Sono perfettamente d’accordo con Nerina e Gavino, oltre che nella aggiunta di Andrea Mangiagalli (non sono piccole le inefficienze) e degli altri.
Mi spiace che fra i SSN ci si dimentichi spesso del Canada, che a mio parere resta un modello.
I nostri politici fuggono dalle decisioni tragiche e poichè oggi si deve tagliare preferiscono mandare avanti i funzionari, col vincolo stretto del bilancio da rispettare. Lo scollamento della sanità dalla politica è foriero di tempi ancora più brutti per l’universalismo.
Drammatico l’esempio della mia regione Emilia Romagna, dove le compartecipazioni sono state distribuite equamente, a dire della Giunta, che se ne vanta: in realtà si mette una bomba a tempo sotto l’universalismo, con la giustificazione che i ricchi malati devono pagare di più dei poveri malati. E’ una scelta demagogica, che non tiene conto della vecchia regola di finanza liberale, secondo la quale la perequazione deve essere perseguita quando i cittadini producono e accumulano ricchezza e non quando sono malati.
Il guaio è che lo stesso Ministro Prof.Balduzzi pare voler prendere l’ER come modello per l’applicazione delle compartecipazioni secondo l’ISEE.
Carlo Hanau
L’elenco dei punti assalto all’universalismo è sintetico e veramente efficace. Penso anch’io che questo sia un contributo veram importante, che deve essere una base per ogni proposta organica di “revisione e rilancio” del nostro servizio san nazionale. Hai ragione Enrico, non c’è sufficiente coscienza di ciò, nè a liv nazion nè regionale. Ma questo “interlocutore politico” che tu evochi va costruito perché, sarai d’accordo, l’economicismo non fa bene alla salute. Segnalo quanto scrissi tempo fa a commento delle iniziative di Rossi in Toscana: “Soprattutto saremmo contrari se si arrivasse all’istituzione di una quota da pagare per le prestazioni di base del Ssn, i cosiddetti “livelli essenziali d’assistenza”. Anche la strada delle compartecipazione è pericolosa. Se i ricchi dovessero pagare anche una quota delle prestazioni di base si snaturerebbe il senso profondo del Ssn, inteso come diritto alla tutela della salute della persona in quanto tale (neanche come cittadino, proprio come persona), un servizio universalistico che offre prestazioni appropriate, di qualità e necessarie – dunque non regolate dal mercato – per tutti. Altrimenti, com’è avvenuto in diverse parti del mondo dove ha affondato le radici la dittatura liberista, si indurrebbe la fuoriuscita degli abbienti dall’assicuratore generale e in questo modo, con la cosiddetta secessione dei ricchi, avremmo una sanità pubblica per i poveri e una privata per i ricchi. Usa docet. Noi invece dobbiamo continuare ad offrire – e per fortuna i livelli della Toscana sono ancora tra i migliori in Italia – una buona sanità per “i ricchi”, se vogliamo che anche “i poveri” ne possano usufruire (art. 32 della Costituzione). I sistemi di reperimento delle risorse, dunque, non devono essere quelli legati alla prestazione, ma quelli basati sulla contribuzione primaria, cioè la progressività delle imposte”. (http://selfirenze.org/sites/selfirenze.org/files/utenti/TICKET%20E%20FINANZIAMENTO%20DEL%20SERVIZIO%20SANITARIO%20_1_.pdf)

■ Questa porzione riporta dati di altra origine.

(** * AI-alignment taxonomy visualizer: graph builder, node resolver, document store

    A shallow embedding of [visualizer/app.py] (the graph builder
    [build_graph_data] and the document store of the Flask application) and of
    [node_details_helper.py] (the resolver [get_node_details] with its nested
    search [find_nested_node] and its own document store), followed by the
    properties of the specification that concern them.

    - Python values are JSON documents: [None], booleans, integers, strings
      (as their UTF-8 bytes), lists, and dicts as association lists in
      insertion order.  Numbers that are not integers are not modelled.
    - Python exceptions are explicit results; [try]/[except] is a handler.
    - The mutable locals of [build_graph_data] ([nodes], [links],
      [node_map]) are threaded as an explicit state.
    - What lies outside the two modules is a parameter: [json.loads], the
      reading of a file in one encoding, the listing of a directory, and the
      [repr] of a list or dict. *)

From Stdlib Require Import List String Ascii ZArith NArith Bool Arith Lia.
From Stdlib Require Decimal DecimalString.
Import ListNotations.
Local Open Scope string_scope.
Local Open Scope list_scope.

Set Implicit Arguments.
Set Warnings "-register-all".

(** ** JSON documents as Python sees them *)

(** What [json.loads] produces.  Numbers are the integral ones ([int]);
    objects are Python dicts, kept in insertion order. *)
Inductive json : Type :=
| JNull
| JBool (b : bool)
| JNum (z : Z)
| JStr (s : string)
| JArr (items : list json)
| JObj (fields : list (string * json)).

(** A [dict] with string keys: association list in insertion order,
    the first binding of a key is the binding. *)
Definition dict (V : Type) := list (string * V).

Fixpoint dict_get {V} (k : string) (d : dict V) : option V :=
  match d with
  | [] => None
  | (k', v) :: d' => if String.eqb k k' then Some v else dict_get k d'
  end.

Definition dict_mem {V} (k : string) (d : dict V) : bool :=
  match dict_get k d with Some _ => true | None => false end.

(** [d[k] = v]: overwrite in place, or append a new key. *)
Fixpoint dict_set {V} (k : string) (v : V) (d : dict V) : dict V :=
  match d with
  | [] => [(k, v)]
  | (k', v') :: d' =>
      if String.eqb k k' then (k', v) :: d' else (k', v') :: dict_set k v d'
  end.

(** [d.get(k, default)] *)
Definition get (d : dict json) (k : string) (default : json) : json :=
  match dict_get k d with Some v => v | None => default end.

(** ** Exceptions *)

Inductive exn : Type :=
| KeyError | TypeError | AttributeError
| UnicodeDecodeError | JSONDecodeError | OSError.

Inductive result (A : Type) : Type :=
| Ok (a : A)
| Raise (e : exn).
Arguments Ok {A} a.
Arguments Raise {A} e.

Definition bind {A B} (m : result A) (f : A -> result B) : result B :=
  match m with
  | Ok a => f a
  | Raise e => Raise e
  end.

Notation "x <- m ;; k" := (bind m (fun x => k))
  (at level 61, m at next level, right associativity).

(** [try: m  except Exception: h] *)
Definition try_except {A} (m : result A) (h : exn -> result A) : result A :=
  match m with
  | Ok a => Ok a
  | Raise e => h e
  end.

(** [for x in l: s = body(s, x)], an exception leaving the loop. *)
Fixpoint foreach {A S} (body : S -> A -> result S) (l : list A) (s : S)
  : result S :=
  match l with
  | [] => Ok s
  | x :: l' => s' <- body s x ;; foreach body l' s'
  end.

(** ** Python operations on JSON values *)

(** [bool(v)] *)
Definition truthy (v : json) : bool :=
  match v with
  | JNull => false
  | JBool b => b
  | JNum z => negb (Z.eqb z 0)
  | JStr s => negb (String.eqb s "")
  | JArr l => match l with [] => false | _ => true end
  | JObj d => match d with [] => false | _ => true end
  end.

(** [v == s] for a string [s]. *)
Definition eq_str (v : json) (s : string) : bool :=
  match v with
  | JStr s' => String.eqb s' s
  | _ => false
  end.

(** Lists and dicts cannot be dict keys or set members. *)
Definition hashable (v : json) : bool :=
  match v with
  | JArr _ | JObj _ => false
  | _ => true
  end.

che straordinario questo sito! Medici che parlano da medici!
Io sono una persona di 62 anni che gode di discreta salute ma ho anche io i miei acciacchi e più passa il tempo e più… non mi curo.
Trovo difficilissimo trovare medici che non siano semplici dispensatori di medicinali o esami diagnostici spesso costosi e poco o nulla influenti nella cura delle patologie per cui mi tengo gli acciacchi e tiro avanti affidandomi ad un morigerato stile di vita, al mio buonsenso e ai rimedi di mia madre che però a volte non bastano. E se gli acciacchi si trasformassero in qualcosa di più serio? Spero di non finire legata in qualche barella per giorni in qualche pronto soccorso dei nostri ospedali. Encomiabile il vostro impegno ne abbiamo bisogno. Io continuo a profondere il mio in un altro settore che dovrebbe essere oggetto di universalismo e che invece, come la sanità, è oggetto di smobilitazione forzata da anni: la scuola.